| Try it |
The response must match the data below exactly, line for line.

| Records provided |
Lemma reach_at_rest s0 s : at_rest s0 -> reach s0 s -> at_rest s.
Proof.
  intros H0. induction 1 as [|s ev r s' Hr IH [He Hh E]]; [done|].
  exact (wp_Ok _ _ _ _ _ (run_spec s ev IH He Hh) E).
Qed.

(** C7. No task is lost and none is queued twice, whatever the events of [run] that are no
  hazard do, among them the end of threads and the destruction of what others wait for: in
  every state reached by them from one that satisfies the kernel invariant, the running task
  is marked running and is on no wait queue, the wait queues hold existing tasks without
  repetition, a task is on at most one of them, and every task is running, the idle task,
  asleep until its interrupt, or on the queue it records in waiting_on.  Tasks are neither
  created nor freed by these events. *)
Theorem reachable_tasks_accounted s0 s
  (H0 : at_rest s0) (Hr : reach s0 s) :
  (exists tk, k_task s !! k_current s = Some tk /\ t_flags tk = tRUNNING /\
     forall r x, k_res s !! r = Some x -> k_current s ∉ r_queue x) /\
  (forall r x, k_res s !! r = Some x -> NoDup (r_queue x) /\
     forall t, t ∈ r_queue x -> is_Some (k_task s !! t)) /\
  (forall r x r' x' t, k_res s !! r = Some x -> k_res s !! r' = Some x' ->
     t ∈ r_queue x -> t ∈ r_queue x' -> r = r') /\
  (forall t tk, k_task s !! t = Some tk ->
     t = k_current s \/ t = g_idle_task (k_glob s) \/ t_flags tk = tSLEEP_IRQ \/
     exists x, k_res s !! t_waiting_on tk = Some x /\ t ∈ r_queue x).
Proof.
  destruct (reach_at_rest _ _ H0 Hr) as [I Hrun]. pose proof (kv_q _ _ _ I) as W. split_and!.
  - pose proof Hrun as (tk & Ht & Hf & _). exists tk. split_and!; [done|done|].
    intros r x Hx. by eapply running_detached.
  - intros r x Hx. split; [by eapply q_nodup|]. intros t Hin.
    destruct (q_in _ _ _ W _ _ _ Hx Hin) as (tk & Ht & _). eauto.
  - intros r x r' x' t Hx Hx' Hin Hin'. destruct (q_in _ _ _ W _ _ _ Hx Hin) as (tk & Ht & Hw & _).
    destruct (q_in _ _ _ W _ _ _ Hx' Hin') as (tk' & Ht' & Hw' & _). congruence.
  - intros t tk Ht. destruct (sc_where _ _ _ _ (kv_sched _ _ _ I) _ _ Ht) as [?|[?|[->|[?|?]]]]; auto.
    + by destruct (kinv_task0 _ _ _ I Ht).
    + do 3 right. by apply (q_back _ _ _ W).
Qed.

(** C8. In every state reached by the events of [run] that are no hazard, among them the
  creation and destruction of semaphores and ports (not of threads and areas), every bound
  resource identifier finds its own resource and nothing else: rsrc_find with the type and
  identifier of a resource returns it, with any other type it returns NULL, and an
  identifier that no resource of the type carries gives NULL. *)
Theorem reachable_rsrc_find s0 s ty id
  (H0 : at_rest s0) (Hr : reach s0 s) (Hty : ty <> RSRC_NONE) (Hid : 0 <= id < 2 ^ 32) :
  exists p, rsrc_find ty id s = Ok (p, s) /\
    (forall q x, k_res s !! q = Some x -> r_type x = ty -> r_id x = id -> p = q) /\
    (p = 0 \/ exists x, k_res s !! p = Some x /\ r_type x = ty /\ r_id x = id).
Proof.
  destruct (reach_at_rest _ _ H0 Hr) as [I _]. destruct (kv_x _ _ _ I) as [Ht _].
  assert (wp (rsrc_find ty id) (fun p s' => s' = s /\
    ((p = 0 /\ unbound s ty id) \/ exists x, k_res s !! p = Some x /\ r_type x = ty /\ r_id x = id)) s) as Hwp.
  { eapply rsrc_find_spec; [done|done|auto|]. intros p x Hx Hxt _ Hxi. rewrite u32_small in Hxi by done.
    split; [done|]. right. eauto. }
  unfold wp in Hwp. destruct (rsrc_find ty id s) as [[p s']|w|] eqn:E; [| |done].
  - destruct Hwp as [-> Hp]. exists p. split; [done|]. split.
    + intros q y Hy Hyt Hyi. destruct Hp as [[-> Hu]|(x & Hx & Hxt & Hxi)].
      * destruct (Hu q y Hy Hyt). by rewrite u32_small.
      * destruct (tb_bound _ _ _ Ht q _ _ _ (kinds_of _ _ _ Hy)) as (_ & n & Hn); [congruence|].
        destruct (tb_bound _ _ _ Ht p _ _ _ (kinds_of _ _ _ Hx)) as (_ & m & Hm); [congruence|].
        congruence.
    + destruct Hp as [[-> _]|?]; auto.
  - by destruct (rsrc_find_panic ty id s w).
Qed.

(** ** The hazards are real *)

(** Runs a list of events that are enabled and free of hazards by a test. *)
Definition in_userb (s : kst) : bool :=
  match k_task s !! k_current s with Some tk => bool_decide (t_kont tk = KUser) | None => false end.

Definition safe_event (s : kst) (ev : event) : bool :=
  bool_decide (k_current s <> g_idle_task (k_glob s)) &&
  match ev with
  | EvCall eax esp =>
      in_userb s && bool_decide (~ stray_call eax esp) &&
      match call_of eax with
      | os_terminate | os_identify | os_brk | sys_area_create | sys_area_clone | sys_area_destroy
      | sys_area_resize | sys_thr_create | sys_thr_spawn => false
      | _ => true
      end
  | EvResume =>
      match k_task s !! k_current s with
      | Some tk => match t_kont tk with KRet _ | KSemAcquire | KThrWait => true | _ => false end
      | None => false
      end
  | EvTimer undef => in_userb s && bool_decide (undef = 0)
  | EvIrq _ => false
  end.

Fixpoint exec (l : list event) (s : kst) : option kst :=
  match l with
  | [] => Some s
  | ev :: l =>
      if safe_event s ev then
        match run ev s with Ok (_, s') => exec l s' | _ => None end
      else None
  end.

Lemma in_userb_ok s : in_userb s = true -> in_user s.
Proof.
  unfold in_userb. destruct (k_task s !! k_current s) as [tk|] eqn:E; [|done].
  rewrite bool_decide_eq_true. intros. by exists tk.
Qed.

| Expected output |
Lemma reach_at_rest s0 s : at_rest s0 -> reach s0 s -> at_rest s.
Proof.
  intros H0. induction 1 as [|s ev r s' Hr IH [He Hh E]]; [done|].
  exact (wp_Ok _ _ _ _ _ (run_spec s ev IH He Hh) E).
Qed.

(** C7. No task is lost and none is queued twice, whatever the events of [run] that are no
  hazard do, among them the end of threads and the destruction of what others wait for: in
  every state reached by them from one that satisfies the kernel invariant, the running task
  is marked running and is on no wait queue, the wait queues hold existing tasks without
  repetition, a task is on at most one of them, and every task is running, the idle task,
  asleep until its interrupt, or on the queue it records in waiting_on.  Tasks are neither
  created nor freed by these events. *)
Theorem reachable_tasks_accounted s0 s
  (H0 : at_rest s0) (Hr : reach s0 s) :
  (exists tk, k_task s !! k_current s = Some tk /\ t_flags tk = tRUNNING /\
     forall r x, k_res s !! r = Some x -> k_current s ∉ r_queue x) /\
  (forall r x, k_res s !! r = Some x -> NoDup (r_queue x) /\
     forall t, t ∈ r_queue x -> is_Some (k_task s !! t)) /\
  (forall r x r' x' t, k_res s !! r = Some x -> k_res s !! r' = Some x' ->
     t ∈ r_queue x -> t ∈ r_queue x' -> r = r') /\
  (forall t tk, k_task s !! t = Some tk ->
     t = k_current s \/ t = g_idle_task (k_glob s) \/ t_flags tk = tSLEEP_IRQ \/
     exists x, k_res s !! t_waiting_on tk = Some x /\ t ∈ r_queue x).
Proof.
  destruct (reach_at_rest _ _ H0 Hr) as [I Hrun]. pose proof (kv_q _ _ _ I) as W. split_and!.
  - pose proof Hrun as (tk & Ht & Hf & _). exists tk. split_and!; [done|done|].
    intros r x Hx. by eapply running_detached.
  - intros r x Hx. split; [by eapply q_nodup|]. intros t Hin.
    destruct (q_in _ _ _ W _ _ _ Hx Hin) as (tk & Ht & _). eauto.
  - intros r x r' x' t Hx Hx' Hin Hin'. destruct (q_in _ _ _ W _ _ _ Hx Hin) as (tk & Ht & Hw & _).
    destruct (q_in _ _ _ W _ _ _ Hx' Hin') as (tk' & Ht' & Hw' & _). congruence.
  - intros t tk Ht. destruct (sc_where _ _ _ _ (kv_sched _ _ _ I) _ _ Ht) as [?|[?|[->|[?|?]]]]; auto.
    + by destruct (kinv_task0 _ _ _ I Ht).
    + do 3 right. by apply (q_back _ _ _ W).
Qed.

(** C8. In every state reached by the events of [run] that are no hazard, among them the
  creation and destruction of semaphores and ports (not of threads and areas), every bound
  resource identifier finds its own resource and nothing else: rsrc_find with the type and
  identifier of a resource returns it, with any other type it returns NULL, and an
  identifier that no resource of the type carries gives NULL. *)
Theorem reachable_rsrc_find s0 s ty id
  (H0 : at_rest s0) (Hr : reach s0 s) (Hty : ty <> RSRC_NONE) (Hid : 0 <= id < 2 ^ 32) :
  exists p, rsrc_find ty id s = Ok (p, s) /\
    (forall q x, k_res s !! q = Some x -> r_type x = ty -> r_id x = id -> p = q) /\
    (p = 0 \/ exists x, k_res s !! p = Some x /\ r_type x = ty /\ r_id x = id).
Proof.
  destruct (reach_at_rest _ _ H0 Hr) as [I _]. destruct (kv_x _ _ _ I) as [Ht _].
  assert (wp (rsrc_find ty id) (fun p s' => s' = s /\
    ((p = 0 /\ unbound s ty id) \/ exists x, k_res s !! p = Some x /\ r_type x = ty /\ r_id x = id)) s) as Hwp.
  { eapply rsrc_find_spec; [done|done|auto|]. intros p x Hx Hxt _ Hxi. rewrite u32_small in Hxi by done.
    split; [done|]. right. eauto. }
  unfold wp in Hwp. destruct (rsrc_find ty id s) as [[p s']|w|] eqn:E; [| |done].
  - destruct Hwp as [-> Hp]. exists p. split; [done|]. split.
    + intros q y Hy Hyt Hyi. destruct Hp as [[-> Hu]|(x & Hx & Hxt & Hxi)].
      * destruct (Hu q y Hy Hyt). by rewrite u32_small.
      * destruct (tb_bound _ _ _ Ht q _ _ _ (kinds_of _ _ _ Hy)) as (_ & n & Hn); [congruence|].
        destruct (tb_bound _ _ _ Ht p _ _ _ (kinds_of _ _ _ Hx)) as (_ & m & Hm); [congruence|].
        congruence.
    + destruct Hp as [[-> _]|?]; auto.
  - by destruct (rsrc_find_panic ty id s w).
Qed.

(** ** The hazards are real *)

(** Runs a list of events that are enabled and free of hazards by a test. *)
Definition in_userb (s : kst) : bool :=
  match k_task s !! k_current s with Some tk => bool_decide (t_kont tk = KUser) | None => false end.

Definition safe_event (s : kst) (ev : event) : bool :=
  bool_decide (k_current s <> g_idle_task (k_glob s)) &&
  match ev with
  | EvCall eax esp =>
      in_userb s && bool_decide (~ stray_call eax esp) &&
      match call_of eax with
      | os_terminate | os_identify | os_brk | sys_area_create | sys_area_clone | sys_area_destroy
      | sys_area_resize | sys_thr_create | sys_thr_spawn => false
      | _ => true
      end
  | EvResume =>
      match k_task s !! k_current s with
      | Some tk => match t_kont tk with KRet _ | KSemAcquire | KThrWait => true | _ => false end
      | None => false
      end
  | EvTimer undef => in_userb s && bool_decide (undef = 0)
  | EvIrq _ => false
  end.

Fixpoint exec (l : list event) (s : kst) : option kst :=
  match l with
  | [] => Some s
  | ev :: l =>
      if safe_event s ev then
        match run ev s with Ok (_, s') => exec l s' | _ => None end
      else None
  end.

Lemma in_userb_ok s : in_userb s = true -> in_user s.
Proof.
  unfold in_userb. destruct (k_task s !! k_current s) as [tk|] eqn:E; [|done].
  rewrite bool_decide_eq_true. intros. by exists tk.
Qed.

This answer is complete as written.